Equipan su carromato con todos sus implementos y, sombrilla en ristre,
se lanzan a la conquista del este, del «este trozo de terreno es mío». A
las ocho de la mañana, o ¡¡¡antes!!!, desembarcan en la arena, clavan
su estandarte de «aquí estoy yo y esta plaza está tomada” y plantan sus
parasoles en primera línea. Lo de plantar va más allá de una metáfora,
pues cuentan de casos que, al ir a retirar los bártulos, bien agostada
la tarde, sudan la gota gorda para arrancar las raíces, arraigadas en lo
más profundo de la arena.
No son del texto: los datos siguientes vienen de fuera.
(* ===== verification/Config.v ===== *)
(** * The client's configuration ([disk-client/src/config/])

    The sections of [disk.toml] ([schema.rs]), their validation
    ([validate.rs]), loading ([mod.rs]) and the loop that reloads the file while
    the daemon runs ([reload.rs]); the filter of a share as the embeddings sweep
    builds it ([embeddings_sweep.rs]). The TOML parser is a parameter; the texts
    of validation errors are constructors. The theorems follow the
    definitions. *)

From stdpp Require Import prelude gmap strings pretty.
From Stdlib Require Import ZArith Lia Strings.Byte Strings.Ascii.
From S2P Require Import Prelude Text PathFacts Guard Accounts Wire Lan Daemon DaemonProps.

#[local] Open Scope Z_scope.

(** ** [schema.rs] *)
Module Config.
Import Wire.
Inductive FilterMode := Whitelist | Blacklist.

Record NodeSection := mkNode {
  nd_id : string;
  nd_display_name : option string;
  nd_tenant_id : option string;
  nd_default_direction : option Direction
}.
Record ServerSection := mkServer {
  sv_address : string;
  sv_tls : string;
  sv_client_cert : string;
  sv_client_key : string;
  sv_server_ca : option string;
  sv_tls_domain : option string
}.
Record FilterSection := mkFilter {
  fl_mode : FilterMode;
  fl_extensions : list string;
  fl_include : list string;
  fl_exclude : list string
}.
Record PublisherSection := mkPublisher { pb_sign_key_ref : string; pb_quarantine_on_failure : bool }.
Record ShareSection := mkShare {
  sh_name : string;
  sh_path : string;
  sh_intended_direction : option Direction;
  sh_filter : option FilterSection;
  sh_publisher : option PublisherSection
}.
Record LanSyncSection := mkLan { ln_enabled : bool; ln_advertise_port : Z }.
Record EmbeddingsSection := mkEmbeddings { em_enabled : bool; em_model_id : string; em_dimensions : Z }.
Record DiskConfig := mkConfig {
  node : NodeSection;
  server : ServerSection;
  e2ee_enabled : bool;
  cfg_shares : list ShareSection;
  telemetry_opt_in : bool;
  telemetry_base_url : option string;
  lan_sync : LanSyncSection;
  embeddings : EmbeddingsSection
}.

Definition effective_direction (s : ShareSection) (node_default : option Direction) : option Direction :=
  match sh_intended_direction s with Some d => Some d | None => node_default end.

Definition share_direction (cfg : DiskConfig) (name : string) : option Direction :=
  s ← List.find (λ s, bool_decide (sh_name s = name)) (cfg_shares cfg);
  effective_direction s (nd_default_direction (node cfg)).

(** ** [validate.rs] *)
Inductive Violation :=
  | IdEmpty
  | IdTooLong (n : Z)
  | IdFirst
  | IdTrailingHyphen
  | IdChar
  | AddressNoPort
  | AddressNoHost
  | AddressBadPort
  | ShareTwice (name : string)
  | LanPortZero
  | EmbeddingsNoModel
  | EmbeddingsNoDimensions
  | ShareNoName
  | ShareRelative (name : string)
  | ShareNoDirection (name : string)
  | PublisherMissing (name : string)
  | PublisherStray (name : string)
  | WhitelistEmpty (name : string)
  | SignKeyEmpty (name : string).

Inductive ConfigError :=
  | CfgIo (msg : string)
  | Toml (msg : string)
  | Validation (v : Violation).

Definition id_char (c : ascii) : bool := is_ascii_lower c || is_ascii_digit c || bool_decide (c = "-"%char).

Definition validate_node_id (id : string) : result unit Violation :=
  match explode id with
  | [] => Err IdEmpty
  | first :: _ =>
      if bool_decide (63 < Z.of_nat (length (explode id))) then Err (IdTooLong (Z.of_nat (length (explode id))))
      else if negb (is_ascii_lower first) then Err IdFirst
      else if bool_decide (last (explode id) = Some "-"%char) then Err IdTrailingHyphen
      else if forallb id_char (explode id) then Ok tt
      else Err IdChar
  end.

Definition validate_server_address (addr : string) : result unit Violation :=
  match Split.rsplit_once ":"%char addr with
  | None => Err AddressNoPort
  | Some (host, port) =>
      if decide (host = "") then Err AddressNoHost
      else match LanDiscovery.parse_u16 port with
           | Some n => if decide (n = 0) then Err AddressBadPort else Ok tt
           | None => Err AddressBadPort
           end
  end.

(** The loop with its set of names seen. *)
Fixpoint names_unique (seen : gset string) (l : list ShareSection) : result unit Violation :=
  match l with
  | [] => Ok tt
  | s :: l => if decide (sh_name s ∈ seen) then Err (ShareTwice (sh_name s))
              else names_unique ({[sh_name s]} ∪ seen) l
  end.
Definition validate_share_names_unique (l : list ShareSection) : result unit Violation := names_unique ∅ l.

Definition validate_lan_sync (l : LanSyncSection) : result unit Violation :=
  if ln_enabled l && bool_decide (ln_advertise_port l = 0) then Err LanPortZero else Ok tt.

Definition validate_embeddings (e : EmbeddingsSection) : result unit Violation :=
  if negb (em_enabled e) then Ok tt
  else if decide (trim (em_model_id e) = "") then Err EmbeddingsNoModel
  else if decide (em_dimensions e = 0) then Err EmbeddingsNoDimensions
  else Ok tt.

#[export] Instance direction_eq_dec : EqDecision Direction.
Proof. solve_decision. Defined.

Definition validate_share (node_default : option Direction) (s : ShareSection) : result unit Violation :=
  if decide (sh_name s = "") then Err ShareNoName
  else if negb (Path.is_absolute (sh_path s)) then Err (ShareRelative (sh_name s))
  else
    direction <?- ok_or (effective_direction s node_default) (ShareNoDirection (sh_name s)) ;;
    if bool_decide (direction = Publisher) && bool_decide (sh_publisher s = None) then Err (PublisherMissing (sh_name s))
    else if negb (bool_decide (direction = Publisher)) && negb (bool_decide (sh_publisher s = None))
    then Err (PublisherStray (sh_name s))
    else
      _ <?- match sh_filter s with
            | Some (mkFilter Whitelist [] [] _) => Err (WhitelistEmpty (sh_name s))
            | _ => Ok tt
            end ;;
      match sh_publisher s with
      | Some p => if decide (pb_sign_key_ref p = "") then Err (SignKeyEmpty (sh_name s)) else Ok tt
      | None => Ok tt
      end.

Fixpoint validate_shares (node_default : option Direction) (l : list ShareSection) : result unit Violation :=
  match l with
  | [] => Ok tt
  | s :: l => _ <?- validate_share node_default s ;; validate_shares node_default l
  end.

Definition validate (cfg : DiskConfig) : result unit ConfigError :=
  map_err Validation (
    _ <?- validate_node_id (nd_id (node cfg)) ;;
    _ <?- validate_server_address (sv_address (server cfg)) ;;
    _ <?- validate_share_names_unique (cfg_shares cfg) ;;
    _ <?- validate_lan_sync (lan_sync cfg) ;;
    _ <?- validate_embeddings (embeddings cfg) ;;
    validate_shares (nd_default_direction (node cfg)) (cfg_shares cfg)).
End Config.

(** ** [mod.rs] and [reload.rs] *)
Module Reload.
Import Config.
Section reload.
Context (toml_from_str : string → result DiskConfig string).

Definition from_str (s : string) : result DiskConfig ConfigError :=
  cfg <?- map_err Toml (toml_from_str s) ;;
  _ <?- validate cfg ;;
  Ok cfg.
(** [raw] is what reading the file gives. *)
Definition load (raw : result string string) : result DiskConfig ConfigError :=
  s <?- map_err CfgIo raw ;; from_str s.

(** What the watcher shares with the daemon: the configuration in force, the
    version tick, the last failure. *)
Record shared := mkShared {
  current : DiskConfig;
  version : Z;
  last_error : option ConfigError
}.

Definition swap (next : DiskConfig) (s : shared) : shared :=
  mkShared next (u64_saturating_add (version s) 1) (last_error s).

Definition apply_reload (raw : result string string) (s : shared) : shared :=
  match raw with
  | Err e => mkShared (current s) (version s) (Some (CfgIo e))
  | Ok text =>
      match toml_from_str text with
      | Err e => mkShared (current s) (version s) (Some (Toml e))
      | Ok parsed =>
          match validate parsed with
          | Err e => mkShared (current s) (version s) (Some e)
          | Ok _ => let s := swap parsed s in mkShared (current s) (version s) None
          end
      end
  end.

(** The loop: [pending] is the deadline of a debounced change, [signals] whether
    the explicit channel is still open. *)
Record loop := mkLoop { sh : shared; pending : option Z; signals : bool }.

(** What a turn of [select] sees: an event of the watched directory at a time,
    the end of the watcher, the deadline, a signal, the end of the signals.
    The file is read when a reload runs. *)
Inductive turn :=
  | FsChange (file_name : string) (now : Z)
  | FsClosed
  | Deadline (raw : result string string)
  | Signal (raw : result string string)
  | SignalsClosed.

(** [None] when the loop has ended. *)
Definition run_turn (target : string) (window : Z) (t : turn) (l : loop) : option loop :=
  match t with
  | FsChange name now => Some (if decide (name = target) then mkLoop (sh l) (Some (now + window)) (signals l) else l)
  | FsClosed => None
  | Deadline raw => Some (mkLoop (apply_reload raw (sh l)) None (signals l))
  | Signal raw => Some (mkLoop (apply_reload raw (sh l)) (pending l) (signals l))
  | SignalsClosed => Some (mkLoop (sh l) (pending l) false)
  end.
Como la normativa no permite abandonar los
enseres en la playa y marcharse a casa, los más considerados se asocian y
se turnan para custodiar sillas y sombrillas, las propias y las de
otros quince o veinte más. Me pregunto cada día: «¿Por qué se ponen tan
cerca del agua?» Y me respondo: «Porque allí están frescos, y… para
evitar que otros más frescos aún lleguen y se les planten delante.
Espero, al menos, que este hábito, al que no pondré adjetivo, no
trascienda a cualquier otro aspecto de sus vidas.

He
reservado para el final de este resumen, el elemento más gratificante y
grandioso para mí: la lectura. Con frecuencia hemos oído: «¡Qué
felicidad la playa, el sol y un buen libro entre las manos!». A la vista
de los resultados de mi humilde indagación, deduzco que dicha frase
viene a ser una sinécdoque en la que “playa” alude al lugar de veraneo
en su conjunto. Zigzagueo entre la gente en busca de lectores. Como no
podía ser de otra manera en estos tiempos, los que abundan en las manos
son los móviles. Tal vez algunos se usen con fines literarios (mucho me
temo que no). Algunos se distraen con revistas, sopas de letras,
crucigramas… No tardo en localizar lectores de libros electrónicos, y no
pocos; me complace. Pese a ello, flojea mi entusiasmo, pues esperaba
otra cosa: los libros en papel. Casi a punto de tirar la toalla, diviso a
un señor, cercano a los noventa años, con un libro impreso, ¡aleluya!
Más allá, una pareja joven, saborea sus novelas. Algo después, distingo a
cuatro mujeres, bien curtidas, ensimismadas en sus lecturas. Otras por
aquí, otros por allá… fueron elevando mi deleite. No había tantos
lectores como deseaba, pero sí más de los que suponía. Luché contra la
tentación de preguntarles qué leían. Me abstuve, eso sí hubiera sido
invadir su intimidad. Satisfecha, di por concluida mi experiencia y opté
por un buen baño. Lo que me empapó fue una inesperada y brusca ducha
con el agua de un cubo de plástico. Un pequeñín, muy salado él, me había
confundido con su madre.
Si
todavía no lo han hecho, disfruten de la playa, aún están a tiempo. Si
fuera otro el caso, no decaigan, siempre llegará otro verano.